In-universe information
- Species: Cat
- Gender: Male
- Occupation: Brand mascot

= Mono cat (mascot) =

The mono cat (Ukrainian: mono кіт) is the official mascot of the Ukrainian neobank monobank. Introduced in 2017, the character has become a central element of the brand's visual identity and communication strategy. Represented as an anthropomorphic cat, the mascot is used to facilitate a non-traditional, informal interaction between the financial service and its users.

== History ==
The character was conceived in 2017 during the development phase of monobank, Ukraine's first mobile-only bank. The inspiration for the mascot followed a viral social media post by co-founder Dmytro Dubilet, who shared a photograph of his pet cat in a specialized carrier backpack. The positive public perception prompted the development team at Fintech IT-Group (formerly Fintech Band) to adopt a feline theme to differentiate the brand from the formal aesthetics typical of the Ukrainian banking sector.

During the application's beta testing in November 2017, the mono cat was integrated as an animated assistant. In 2019, the company officially registered two trademarks featuring the character's likeness.

In September 2023, the bank introduced customizable avatars, allowing users to "dress" their personal mono cat by completing specific financial tasks. In July 2024, a "Shared Bill" feature was added for restaurants, where the mono cat acts as a randomizer to select which user pays the total check.
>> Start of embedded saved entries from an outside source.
(** The conversion of [location] is reached as soon as the first table has
    its two entries. *)
Lemma embedding_specs_location_raises rs ds location e dev a m :
  EmbeddingLocation location = Raise e →
  is_Some (rs !! a) → is_Some (ds !! a) →
  embedding_specs location_member EmbeddingLocation (VList rs) (VList ds)
    location dev (seq a (S m))
  = Raise e.
Proof. intros Hloc [r Hr] [d Hd]. simpl. by rewrite Hr, Hd, Hloc. Qed.

Lemma embedding_specs_short rs ds location loc dev a m :
  EmbeddingLocation location = Ok loc →
  (a ≤ length rs)%nat → (a ≤ length ds)%nat →
  (length rs < a + m)%nat ∨ (length ds < a + m)%nat →
  embedding_specs location_member EmbeddingLocation (VList rs) (VList ds)
    location dev (seq a m)
  = Raise IndexError.
Proof.
  intros Hloc. revert a. induction m as [|m IH]; intros a Hr Hd Hshort; [lia|].
  simpl. destruct (rs !! a) as [r|] eqn:Hra; [|done].
  destruct (ds !! a) as [d|] eqn:Hda; [|done].
  apply lookup_lt_Some in Hra, Hda. rewrite Hloc, IH; [done|lia|lia|lia].
Qed.

Lemma build_device self num_tables rows dims location pooling weighted
    weights_precision optimizer dev :
  compute_device_of (device handle self) = Some dev →
  build handle location_member EmbeddingLocation codegen self num_tables rows
    dims location pooling weighted weights_precision optimizer
  = match range_of num_tables with
    | Raise e => (Raise e, self)
    | Ok range =>
        match embedding_specs location_member EmbeddingLocation
                (if equals_one num_tables then VList [rows] else rows)
                (if equals_one num_tables then VList [dims] else dims)
                location dev range with
        | Raise e => (Raise e, self)
        | Ok specs =>
            match codegen specs optimizer pooling weights_precision with
            | Raise e => (Raise e, self)
            | Ok h => (Ok tt, Operator handle (device handle self) (Some h)
                                       (fwd_out handle self) (grad_in handle self))
            end
        end
    end.
Proof.
  unfold compute_device_of, build. intros Hdev.
  destruct (equals_one num_tables);
    destruct (String.prefix "cpu" (device handle self));
    [injection Hdev as <-; done| |injection Hdev as <-; done|];
    (destruct (String.prefix "cuda" (device handle self));
       [injection Hdev as <-; done|done]).
Qed.
Lemma valid_aggregate_has_fields (a : value) :
  valid_aggregate a = true -> all_in a required_keys = Ok true.
Proof.
  destruct a as [| | | | |d]; try discriminate.
  unfold valid_aggregate. intros H. apply andb_prop in H as [H _].
  now rewrite all_in_dict, H.
Qed.

Lemma valid_aggregate_truthy (a : value) : valid_aggregate a = true -> truthy a = true.
Proof.
  destruct a as [| | | | |[|kv d]]; try discriminate; reflexivity.
Qed.


Definition a_time : datetime :=
  {| year := 2024; month := 3; day := 7; hour := 9; minute := 5; second := 0;
     microsecond := 0 |}.

Definition a_monitor : KeyboardMonitor :=
  init "keyboard_logs" "2024-03-07" NoFile (fun _ => true) a_time.


(** [load_data] returns a value whatever the log file holds. *)
Lemma load_data_never_raises (s : KeyboardMonitor) (now : datetime) :
  exists (v : value) (s' : KeyboardMonitor), load_data now s = (Ok v, s').
Proof.
  destruct (disk s) as [| | |v] eqn:Hdisk.
  1-3: unfold load_data, read_json, try_except, bind, gets, lift, emit, modify, ret, raise;
       cbv beta iota; rewrite Hdisk; cbn [file_exists]; cbv beta iota;
       rewrite ?Hdisk; cbv beta iota; eauto.
  rewrite (load_data_document s now v Hdisk).
  destruct (all_in v required_keys) as [[|]|e]; eauto.
Qed.

(** The log files the source tells apart as not valid: none, one that
    cannot be read or parsed, and a document for which the test
    [all(k in data for k in ...)] is false or raises. *)
Definition rejected (f : file) : bool :=
  match f with
  | Document v => match all_in v required_keys with
                  | Ok true => false
                  | _ => true
                  end
  | _ => true
  end.

Lemma load_data_rejected (s : KeyboardMonitor) (now : datetime) :
  rejected (disk s) = true ->
  eval (load_data now) s = Ok (fresh_data now) /\
  getitem (fresh_data now) "total_count" = Ok (VInt 0).
Proof.
  intros Hrej. split; [|reflexivity]. unfold eval.
  destruct (disk s) as [| | |v] eqn:Hdisk.
  1-3: unfold load_data, read_json, try_except, bind, gets, lift, emit, modify, ret, raise;
       cbv beta iota; rewrite Hdisk; cbn [file_exists]; cbv beta iota;
       rewrite ?Hdisk; reflexivity.
  rewrite (load_data_document s now v Hdisk).
  cbn [rejected] in Hrej.
  destruct (all_in v required_keys) as [[|]|e]; try reflexivity; discriminate.
Qed.

(** A JSON object that lacks one of the four fields is rejected. *)
Lemma rejected_missing_field (d : list (string * value)) (k : string) :
  In k required_keys -> dict_get d k = None -> rejected (Document (VDict d)) = true.
Proof.
  intros Hin Hnone. cbn [rejected]. rewrite all_in_dict.
  replace (has_keys d required_keys) with false; [reflexivity|].
  symmetry. apply not_true_is_false. intros H.
  unfold has_keys in H. rewrite forallb_forall in H. specialize (H k Hin).
  unfold assoc_mem in H. fold (dict_get d k) in H. now rewrite Hnone in H.
Qed.

(** ** Recording into a loaded aggregate *)










(** A log of the day that knows a single hour. *)
Definition sparse_document : list (string * value) :=
  [ ("hourly_counts", VDict [("7", VInt 5)]);
    ("total_count", VInt 5);
    ("start_time", VStr "2024-03-07T07:00:00");
    ("keystrokes", VList [VStr "2024-03-07T07:00:01"; VStr "2024-03-07T07:00:02";
                          VStr "2024-03-07T07:00:03"; VStr "2024-03-07T07:00:04";
                          VStr "2024-03-07T07:00:05"]) ].

Definition sparse_monitor : KeyboardMonitor :=
  init "keyboard_logs" "2024-03-07" (Document (VDict sparse_document)) (fun _ => true) a_time.



(** ** The peak hour *)

(** Hours with integer counts, as the statistics hold them. *)
Definition counted (l : list (Z * Z)) : list (Z * value) :=
  map (fun hc => (fst hc, VInt (snd hc))) l.

(** The scan of [max]: the running best moves only to a greater count. *)
Fixpoint first_max (best : Z * Z) (l : list (Z * Z)) : Z * Z :=
  match l with
  | [] => best
  | item :: rest => first_max (if snd best <? snd item then item else best) rest
  end.

Lemma max_by_count_counted (best : Z * Z) (l : list (Z * Z)) :
  max_by_count (fst best, VInt (snd best)) (counted l)
  = Ok (fst (first_max best l), VInt (snd (first_max best l))).
Proof.
  revert best. induction l as [|item rest IH]; intros best; [reflexivity|].
  cbn [counted map max_by_count first_max snd py_gt as_int rbind].
  fold (counted rest).
  destruct (snd best <? snd item); apply IH.
Qed.


Lemma first_max_ge_best (best : Z * Z) (l : list (Z * Z)) :
  snd best <= snd (first_max best l).
Proof.
  revert best. induction l as [|item rest IH]; intros best; cbn [first_max]; [lia|].
  destruct (snd best <? snd item) eqn:E.
  - apply Z.ltb_lt in E. specialize (IH item). lia.
  - apply IH.
Qed.



(** The hours the keys of an hourly dict name, when each key is the text
    of an integer. *)
Fixpoint hours_of (hc : list (string * value)) : option (list Z) :=
  match hc with
  | [] => Some []
  | (k, _) :: rest =>
      match int_of_str k, hours_of rest with
      | Ok h, Some hs => Some (h :: hs)
      | _, _ => None
      end
  end.



(** The counts of the hourly dict, when each is an [int]. *)
Fixpoint counts_of (hc : list (string * value)) : option (list Z) :=
  match hc with
  | [] => Some []
  | (_, VInt c) :: rest => option_map (cons c) (counts_of rest)
  | _ => None
  end.




Lemma counted_combine (hc : list (string * value)) (hs cs : list Z) :
  hours_of hc = Some hs -> counts_of hc = Some cs ->
  combine hs (map snd hc) = counted (combine hs cs) /\
  map fst (combine hs cs) = hs.
Proof.
  revert hs cs. induction hc as [|[k v] rest IH]; intros hs cs Hh Hc.
  - injection Hh as <-. injection Hc as <-. now split.
  - cbn [hours_of] in Hh. cbn [counts_of] in Hc.
    destruct (int_of_str k) as [h|]; [|discriminate].
    destruct (hours_of rest) as [hs'|]; [|discriminate].
    injection Hh as <-.
    destruct v as [| |c| | |]; try discriminate.
    destruct (counts_of rest) as [cs'|]; [|discriminate].
    injection Hc as <-.
    destruct (IH hs' cs' eq_refl eq_refl) as [H1 H2].
    cbn [map snd combine counted fst]. fold (counted (combine hs' cs')).
    now rewrite H1, H2.
Qed.
(** * Trading platform: position ledger and trade execution

    A shallow embedding of [server/database.py] (the SQLite-backed store)
    and of the trade handler of [server/app.py], with the properties of
    the trade engine, the position book, the price store and the
    transaction log stated over it.

    Modelling conventions.
    - A SQLite [REAL] column and a Python [float] are an exact rational
      ([Qc], canonical rationals, so that equality is Leibniz equality).
      Rounding, infinities and NaN are outside the model.
    - A table with an [INTEGER PRIMARY KEY AUTOINCREMENT] is a finite map
      from the row id to the row, next to the counter that SQLite keeps
      for the table.  [positions] carries [UNIQUE(user_id, resource_id)]
      and every statement of the program addresses it through that pair,
      so it is keyed by the pair.  [transactions] is the list of rows in
      insertion (rowid) order.  The key columns of a row are the key of
      the map and are not repeated in the row record.
    - [CURRENT_TIMESTAMP] and [datetime.utcnow()] are read from a clock
      that is an input of each operation ([now], in seconds).
    - The counter of a table is the largest id given in it so far; a new
      row takes the next one.
    - Every method of [Database] opens its own connection and commits
      before it returns: a method that cannot raise is a function on the
      store, one that can is a computation [M] that leaves the store as it
      was when it raises, and a caller that raises after a method returned
      keeps the effect of that method.
    - The handlers of [app.py] are modelled as the functions they are,
      after the request body has been read into a record; the set-up of
      the application around them is outside the model. *)

From Stdlib Require Import QArith Qcanon Lqa Sorted Permutation Ascii String.
From stdpp Require Import base numbers strings list gmap.
Lemma invariant_handle (e : event) (s : State) :
  invariant s -> accepted e -> invariant (handle e s).
Proof.
  intros Hinv Hacc.
  destruct e as [v|v|v|v| |b| | | ]; cbn [handle].
  - unfold handleStartingPopulationChange.
    destruct (Object_is v (startingPopulation s)); [exact Hinv|].
    apply invariant_resetSimulation. exact Hacc.
  - destruct Hinv. now split.
  - destruct Hinv. now split.
  - destruct Hinv. now split.
  - destruct Hinv. now split.
  - destruct Hinv. now split.
  - unfold handleResetClick. destruct (isRunning s).
    + destruct Hinv. now split.
    + apply invariant_resetSimulation. now destruct Hinv.
  - unfold advanceTick. destruct (isRunning s); [|exact Hinv].
    now apply invariant_intervalCallback.
  - destruct Hinv. now split.
Qed.

Lemma reachable_invariant (s : State) : reachable s -> invariant s.
Proof.
  induction 1 as [|e s _ IH Hacc].
  - now apply invariant_resetSimulation.
  - now apply invariant_handle.
Qed.

Lemma reachable_run (es : list event) (s : State) :
  reachable s -> Forall accepted es -> reachable (run es s).
Proof.
  revert s. induction es as [|e es IH]; intros s Hs Hes; cbn; [exact Hs|].
  inversion Hes as [|? ? He Hrest]; subst.
  apply IH; [|exact Hrest]. now constructor.
Qed.

Lemma accepted_unboundedGrowth (n : nat) :
  Forall accepted (unboundedGrowth n).
Proof.
  unfold unboundedGrowth. apply Forall_app. split.
  - repeat constructor.
  - apply Forall_forall. intros e He. apply repeat_spec in He. now subst.
Qed.

Lemma reachable_first_tick : reachable (advanceTick seed).
Proof.
  apply (reachable_handle IntervalFire); [|exact I].
  apply (reachable_handle StartPauseClick); constructor.
Qed.

(** Whatever values the setters are given, also ones no slider delivers
    (a rate of NaN, say): the series is not empty, entry [i] carries tick
    [i], no population is below 0 (each is at least 0, or NaN), and the
    first entry has delta 0. *)
Theorem series_invariant (s : State) :
  reachable s ->
  data s <> []
  /\ ticksAreIndices (data s)
  /\ notNegative (population s)
  /\ Forall (fun e => notNegative (DataPoint.population e)) (data s)
  /\ seededSeries (data s).
Proof.
  intros Hs.
  destruct (reachable_invariant s Hs) as [_ Ht (e & r & Hd & He) _ Hp Hh].
  repeat split; try assumption.
  - rewrite Hd. discriminate.
  - now exists e, r.
Qed.
Definition education_labels : list string :=
  [ "Never attended/kindergarten";
    "Elementary (1-8)";
    "Some high school";
    "High school graduate";
    "Some college";
    "College graduate" ]%string.

Definition income_labels : list string :=
  [ "<$10,000"; "<$20,000"; "<$25,000"; "<$30,000";
    "<$35,000"; "<$50,000"; "<$60,000"; "≥$75,000" ]%string.

Definition gen_health_labels : list string :=
  [ "Excellent"; "Very Good"; "Good"; "Fair"; "Poor" ]%string.

(** The [format_func] of the four select sliders. *)
Definition age_format (x : Z) : option string := getitem age_labels (x - 1).

Definition education_format (x : Z) : option string :=
  getitem education_labels (x - 1).

Definition income_format (x : Z) : option string :=
  getitem income_labels (x - 1).

Definition gen_health_format (x : float) : option string :=
  match int_of_float (minus_one x) with
  | Some i => getitem gen_health_labels i
  | None => None
  end.

(** The [format_func] of the select boxes: [lambda x: x[0]]. *)
Definition box_format (o : string * float) : string := fst o.

(** The label a select box shows for its current state. *)
Definition box_label (options : list (string * float)) (index : nat)
  : option string :=
  option_map box_format (St.selectbox options index).

End Display.

Import Display.

(** The options of the select box of a two-way field. *)
Definition box_options (f : Feature) : list (string * float) :=
  match f with
  | Sex => female_male
  | _ => yes_no
  end.

(** ** The page as a whole *)

(** One run of [main]: the button branch runs only when the button was
    pressed in this run. *)
Definition main (clicked : bool) (a : Artifact) (s : Session) (p : Process)
  : option (result (list notice) * Process) :=
  if clicked then assess a s p else Some (Ret [], p).

(** Successive runs of the script in one process.  A run that ends in an
    exception does not end the process. *)
Fixpoint reruns (rs : list (bool * Artifact * Session)) (p : Process)
  : option Process :=
  match rs with
  | [] => Some p
  | (clicked, a, s) :: rest =>
      match main clicked a s p with
      | Some (_, p1) => reruns rest p1
      | None => None
      end
  end.

Definition is_error (e : event) : bool :=
  match e with EvError => true | _ => false end.

Definition opens (p : Process) : nat :=
  List.length (filter is_open (log p)).

Definition error_notices (p : Process) : nat :=
  List.length (filter is_error (log p)).

Definition clicks (rs : list (bool * Artifact * Session)) : nat :=
  List.length (filter (fun r => fst (fst r)) rs).

(** ** Labels *)

Lemma range_index (a b : Z) (i : nat) (x : Z) :
  St.select_slider (range a b) i = Some x ->
  x = a + Z.of_nat i /\ (i < Z.to_nat (b - a))%nat.
Proof.
  unfold St.select_slider. intros H.
  destruct (range_nth a b i x H) as [E B]. split; [exact E | lia].
Qed.

Ltac step_index i := destruct i as [|i]; [reflexivity|].

Tactic Notation "by_index" ident(i) integer(n) :=
  do n (step_index i); exfalso; simpl in *; lia.

Lemma age_format_option (i : nat) (x : Z) :
  St.select_slider (range 1 14) i = Some x ->
  age_format x = nth_error age_labels i.
Proof.
  intros H. apply range_index in H. destruct H as [-> B]. simpl in B.
  by_index i 13.
Qed.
== Roles and functionality ==
The character is integrated across several functional areas of the service. Within the app interface, the mono cat appears during data loading, transaction processing, and in settings sections, serving as a visual guide and status indicator. It helps communicate system activity in a user-friendly and recognizable way without relying solely on text-based cues.

The character is also used in gamification, marketing, and educational content. Since 2019, the app has included a system of collectible achievements (“achievements”), each represented by the mono cat in different thematic styles, including historical, professional, and pop culture variations. By 2024, more than 100 unique versions of the character and its outfits had been created. In marketing, the character appears on stickers, collaborations, and merchandise included with issued payment cards, as well as on branded souvenirs. Additionally, it functions as a symbolic “author” in the knowledge base, presenting explanations of financial features and user instructions in an accessible format.

== Social initiatives ==
Following the 2022 Russian invasion of Ukraine, the role of the mono cat was expanded to support humanitarian and military fundraising. The character is used to visualize "Banka" (Ukrainian: Банки), digital crowdfunding jars used to collect donations for the Armed Forces of Ukraine and volunteer efforts.

In 2023, monobank launched major fundraising collaborations with the Come Back Alive foundation and the United24 platform (such as "Operation Unity"), offering limited-edition digital "skins" and badges for the mascot to incentivise donor participation.